Alchemite, a machine learning algorithm developed by Cambridge-based artificial intelligence (AI) company Intellegens, has been used to design a new alloy specifically for a for a jet engine component.
In a research collaboration between several commercial partners and the Stone Group at the University of Cambridge, the algorithm was used to design a new nickel-based alloy for direct laser deposition, without the need for expensive, speculative experiments – saving the team involved an estimated 15 years of research and in the region of $10m (USD) in R&D expenditure.
Capable of learning from data that is as little as 0.05% complete, Alchemite was able to link and cross reference the data available; verify the physical properties of potential new alloys; and accurately predict how they would function in real-life application scenarios.
Following the application of Alchemite, and the identification of the most suitable alloy option, the research team led by the Stone Group embarked on a round of experiments to confirm the new material’s physical properties: processability, cost, density, phase stability, creep resistance, oxidation, fatigue life, and resistance to thermal stresses.
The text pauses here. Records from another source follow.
(** * uuidkey: Base32-Crockford UUID keys and compound API keys

    A shallow embedding of the TypeScript sources [key.ts], [apikey.ts] and
    [types.ts], together with the library routines they call, and the
    properties of the key codec and of the compound key format. *)

From Stdlib Require Import String Ascii DecimalString.
From Stdlib Require Import List NArith ZArith Arith Bool Lia.
Import ListNotations.
Local Close Scope string_scope.
Local Open Scope list_scope.

Set Implicit Arguments.

(** ** JavaScript strings

    A JavaScript string is a sequence of UTF-16 code units; [length],
    indexing and [slice] count code units. *)

Abbreviation jsstring := (list N).

(** A literal: the code units of an ASCII text. *)
Definition str (s : string) : jsstring :=
  map N_of_ascii (list_ascii_of_string s).

Module JS.

(** [s.slice(a, b)] for [0 <= a], [0 <= b]: both ends are clamped to the
    length, and the result is empty when [b <= a]. *)
Definition slice (a b : nat) (s : jsstring) : jsstring :=
  firstn (b - a) (skipn a s).

(** [s.slice(a)] and, for a non-negative start, [s.substring(a)]. *)
Definition sliceFrom (a : nat) (s : jsstring) : jsstring := skipn a s.

(** [s[i]]: [None] stands for [undefined]. *)
Definition at_ (s : jsstring) (i : nat) : option N := nth_error s i.

(** [s.padStart(n, c)] for a one-unit filler [c]. *)
Definition padStart (n : nat) (c : N) (s : jsstring) : jsstring :=
  repeat c (n - length s) ++ s.

(** [toUpperCase] and [toLowerCase] on the ASCII letters.  Every string the
    sources pass to them is ASCII; other code units are left as they are. *)
Definition upperUnit (c : N) : N :=
  if (97 <=? c)%N && (c <=? 122)%N then (c - 32)%N else c.
Definition lowerUnit (c : N) : N :=
  if (65 <=? c)%N && (c <=? 90)%N then (c + 32)%N else c.
Definition toUpperCase (s : jsstring) : jsstring := map upperUnit s.
Definition toLowerCase (s : jsstring) : jsstring := map lowerUnit s.

(** [s === t] on strings. *)
Definition eqb (s t : jsstring) : bool :=
  if list_eq_dec N.eq_dec s t then true else false.

(** [s.split(sep)] for a one-unit separator: the pieces between the
    separators, one more than there are separators. *)
Fixpoint split (sep : N) (s : jsstring) : list jsstring :=
  match s with
  | [] => [[]]
  | c :: t =>
      if (c =? sep)%N then [] :: split sep t
      else match split sep t with
           | [] => [[c]]
           | p :: ps => (c :: p) :: ps
           end
  end.

(** [parts.join(sep)]. *)
Fixpoint join (sep : jsstring) (parts : list jsstring) : jsstring :=
  match parts with
  | [] => []
  | [p] => p
  | p :: ps => p ++ sep ++ join sep ps
  end.

End JS.

(** ** Results of fallible operations: a value, or the [Error] thrown. *)

Inductive error : Type :=
| InvalidKeyFormat          (* 'Invalid Key format' (Key constructor) *)
| InvalidUUIDKeyParse       (* 'Invalid UUID Key' (Key.parse) *)
| InvalidUUIDKeyToUUID      (* 'Invalid UUID key' (Key.toUUID) *)
| InvalidUUIDLength         (* 'Invalid UUID length' *)
| PrefixCannotBeEmpty       (* 'prefix cannot be empty' *)
| UUIDNot16Bytes            (* 'UUID must be exactly 16 bytes' *)
| InvalidAPIKeyFormat       (* 'invalid APIKey format' *)
| WrongPartCount (n : nat)  (* 'invalid APIKey format: expected 3 parts, got n' *)
| InvalidPrefixEmpty        (* 'invalid prefix: cannot be empty' *)
| InsufficientLength        (* 'invalid Key format: insufficient length' *)
| InvalidChecksumFormat     (* 'invalid checksum format: must be 8 hexadecimal characters' *)
| InvalidChecksum (expected actual : jsstring)
                            (* 'invalid checksum: expected E, got A' *)
| NotHexEncoded             (* c32check: 'Not a hex-encoded string' *)
| NotC32Encoded             (* c32check: 'Not a c32-encoded string' *)
| DecodingPanic.            (* c32check: 'Panic error in decoding.' *)

(** The message of each error. *)
Definition decimal (n : nat) : jsstring :=
  str (NilZero.string_of_uint (Nat.to_uint n)).

Definition message (e : error) : jsstring :=
  match e with
  | InvalidKeyFormat => str "Invalid Key format"
  | InvalidUUIDKeyParse => str "Invalid UUID Key"
  | InvalidUUIDKeyToUUID => str "Invalid UUID key"
  | InvalidUUIDLength => str "Invalid UUID length"
  | PrefixCannotBeEmpty => str "prefix cannot be empty"
  | UUIDNot16Bytes => str "UUID must be exactly 16 bytes"
  | InvalidAPIKeyFormat => str "invalid APIKey format"
  | WrongPartCount n =>
      str "invalid APIKey format: expected 3 parts, got " ++ decimal n
  | InvalidPrefixEmpty => str "invalid prefix: cannot be empty"
  | InsufficientLength => str "invalid Key format: insufficient length"
  | InvalidChecksumFormat =>
      str "invalid checksum format: must be 8 hexadecimal characters"
  | InvalidChecksum expected actual =>
      str "invalid checksum: expected " ++ expected ++ str ", got " ++ actual
  | NotHexEncoded => str "Not a hex-encoded string"
  | NotC32Encoded => str "Not a c32-encoded string"
  | DecodingPanic => str "Panic error in decoding."
  end.

Inductive result (A : Type) : Type :=
| Ok (a : A)
| Throw (e : error).

Arguments Ok {A} a.
Arguments Throw {A} e.

Definition bind {A B} (r : result A) (k : A -> result B) : result B :=
  match r with
  | Ok a => k a
  | Throw e => Throw e
  end.

Notation "x <- r ;; k" := (bind r (fun x => k))
  (at level 61, r at next level, right associativity).


(** ** Numbers and bytes as text *)

Module Hex.

(** The digit alphabets of c32check's [encoding.ts]. *)
Definition hex : jsstring := Eval cbv in str "0123456789abcdef".
Definition c32 : jsstring := Eval cbv in str "0123456789ABCDEFGHJKMNPQRSTVWXYZ".

Definition zero : N := 48.    (* '0' *)

(** [alphabet[i]]; every index the sources use is in range. *)
Definition charAt (alphabet : jsstring) (i : N) : N :=
  nth (N.to_nat i) alphabet 0%N.

(** [alphabet.indexOf(c)] for a unit that occurs in the alphabet (the
    callers test their input against the alphabet first); the length of
    the alphabet otherwise. *)
Fixpoint indexOf (alphabet : jsstring) (c : N) : N :=
  match alphabet with
  | [] => 0
  | a :: rest => if (a =? c)%N then 0%N else N.succ (indexOf rest c)
  end.

(** [/^[0-9a-fA-F]*$/]. *)
Definition isHexUnit (c : N) : bool :=
  ((48 <=? c) && (c <=? 57) || (97 <=? c) && (c <=? 102)
   || (65 <=? c) && (c <=? 70))%N.
Definition isHexString (s : jsstring) : bool := forallb isHexUnit s.

(** [/^[0-9A-F]*$/]. *)
Definition isUpperHexUnit (c : N) : bool :=
  ((48 <=? c) && (c <=? 57) || (65 <=? c) && (c <=? 70))%N.

(** The leading run of [c] in [s], and [s] without it. *)
Fixpoint countLeading (c : N) (s : list N) : nat :=
  match s with
  | x :: t => if (x =? c)%N then S (countLeading c t) else 0
  | [] => 0
  end.
Fixpoint dropLeading (c : N) (s : list N) : list N :=
  match s with
  | x :: t => if (x =? c)%N then dropLeading c t else s
  | [] => []
  end.

(** [n.toString(16)] for a non-negative integer: the hexadecimal digits,
    most significant first, with no leading zero ("0" for zero).  The
    recursion is on the number of digits still to come. *)
Fixpoint digits16 (fuel : nat) (n : N) (acc : jsstring) : jsstring :=
  match fuel with
  | O => acc
  | S fuel' =>
      let acc' := charAt hex (n mod 16) :: acc in
      if (n / 16 =? 0)%N then acc' else digits16 fuel' (n / 16) acc'
  end.
Definition toString16 (n : N) : jsstring :=
  digits16 (S (N.to_nat (N.log2 n))) n [].

End Hex.

(** ** Node's [Buffer], as far as the sources use it: a list of bytes. *)

Module Buffer.

Definition t := list N.

(** The value of a hexadecimal digit ([unhex] of Node's hex decoder). *)
Definition unhex (c : N) : option N :=
  (if (48 <=? c) && (c <=? 57) then Some (c - 48)
   else if (97 <=? c) && (c <=? 102) then Some (c - 87)
   else if (65 <=? c) && (c <=? 70) then Some (c - 55)
   else None)%N.

(** [Buffer.from(s, 'hex')]: pairs of digits, up to the first pair that is
    not hexadecimal; a trailing single digit is dropped. *)
Fixpoint fromHex (s : jsstring) : t :=
  match s with
  | a :: b :: rest =>
      match unhex a, unhex b with
      | Some x, Some y => (16 * x + y)%N :: fromHex rest
      | _, _ => []
      end
  | _ => []
  end.

(** [buf.toString('hex')]: two lower-case digits per byte. *)
Definition byteToHex (b : N) : jsstring :=
  [Hex.charAt Hex.hex ((b / 16) mod 16); Hex.charAt Hex.hex (b mod 16)].
Definition toHex (buf : t) : jsstring := flat_map byteToHex buf.

(** [Buffer.from(s)] ([s] as UTF-8): a surrogate pair is one code point of
    four bytes, a lone surrogate is written as U+FFFD. *)
Definition isHighSurrogate (c : N) : bool := ((55296 <=? c) && (c <? 56320))%N.
Definition isLowSurrogate (c : N) : bool := ((56320 <=? c) && (c <? 57344))%N.
Definition utf8CodePoint (p : N) : list N :=
  (if p <? 128 then [p]
   else if p <? 2048 then [192 + p / 64; 128 + p mod 64]
   else if p <? 65536 then
     [224 + p / 4096; 128 + (p / 64) mod 64; 128 + p mod 64]
   else [240 + p / 262144; 128 + (p / 4096) mod 64;
         128 + (p / 64) mod 64; 128 + p mod 64])%N.
Definition replacement : N := 65533.
Fixpoint fromString (s : jsstring) : t :=
  match s with
  | [] => []
  | c :: rest =>
      if isHighSurrogate c then
        match rest with
        | d :: rest' =>
            if isLowSurrogate d
            then utf8CodePoint (65536 + (c - 55296) * 1024 + (d - 56320))
                   ++ fromString rest'
            else utf8CodePoint replacement ++ fromString rest
        | [] => utf8CodePoint replacement
        end
      else if isLowSurrogate c then utf8CodePoint replacement ++ fromString rest
      else utf8CodePoint c ++ fromString rest
  end.

End Buffer.

(** ** The [crc] package: [crc32] (CRC-32/ISO-HDLC, reflected polynomial
    0xEDB88320), an unsigned 32-bit number. *)

Module Crc.

Definition step (crc : N) : N :=
  (if N.testbit crc 0 then N.lxor (N.shiftr crc 1) 3988292384
   else N.shiftr crc 1)%N.

Definition update (crc byte : N) : N :=
  let crc := N.lxor crc (byte mod 256)%N in
  step (step (step (step (step (step (step (step crc))))))).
Results showed that the new alloy was better suited to direct laser deposition and the application in question than other commercial alloys available.
The potential for this technology in the field of direct laser deposition and across the wider materials sector is huge – particularly in fields such as additive manufacturing where new materials are needed to work with completely different production processes.
Gareth Conduit, Intellegens CTO, and a Royal Society University Research Fellow at the University of Cambridge, said: “With deep learning capabilities that can pinpoint property-to-property relationships very quickly, Alchemite was uniquely positioned to assist with this project.
“Using machine learning, Alchemite enabled the team to use a large database of thermal resistance measurements to guide the extrapolation of just ten data entries of alloy processability. From that information we were able to shortlist material combinations that were most likely to deliver the right characteristics.”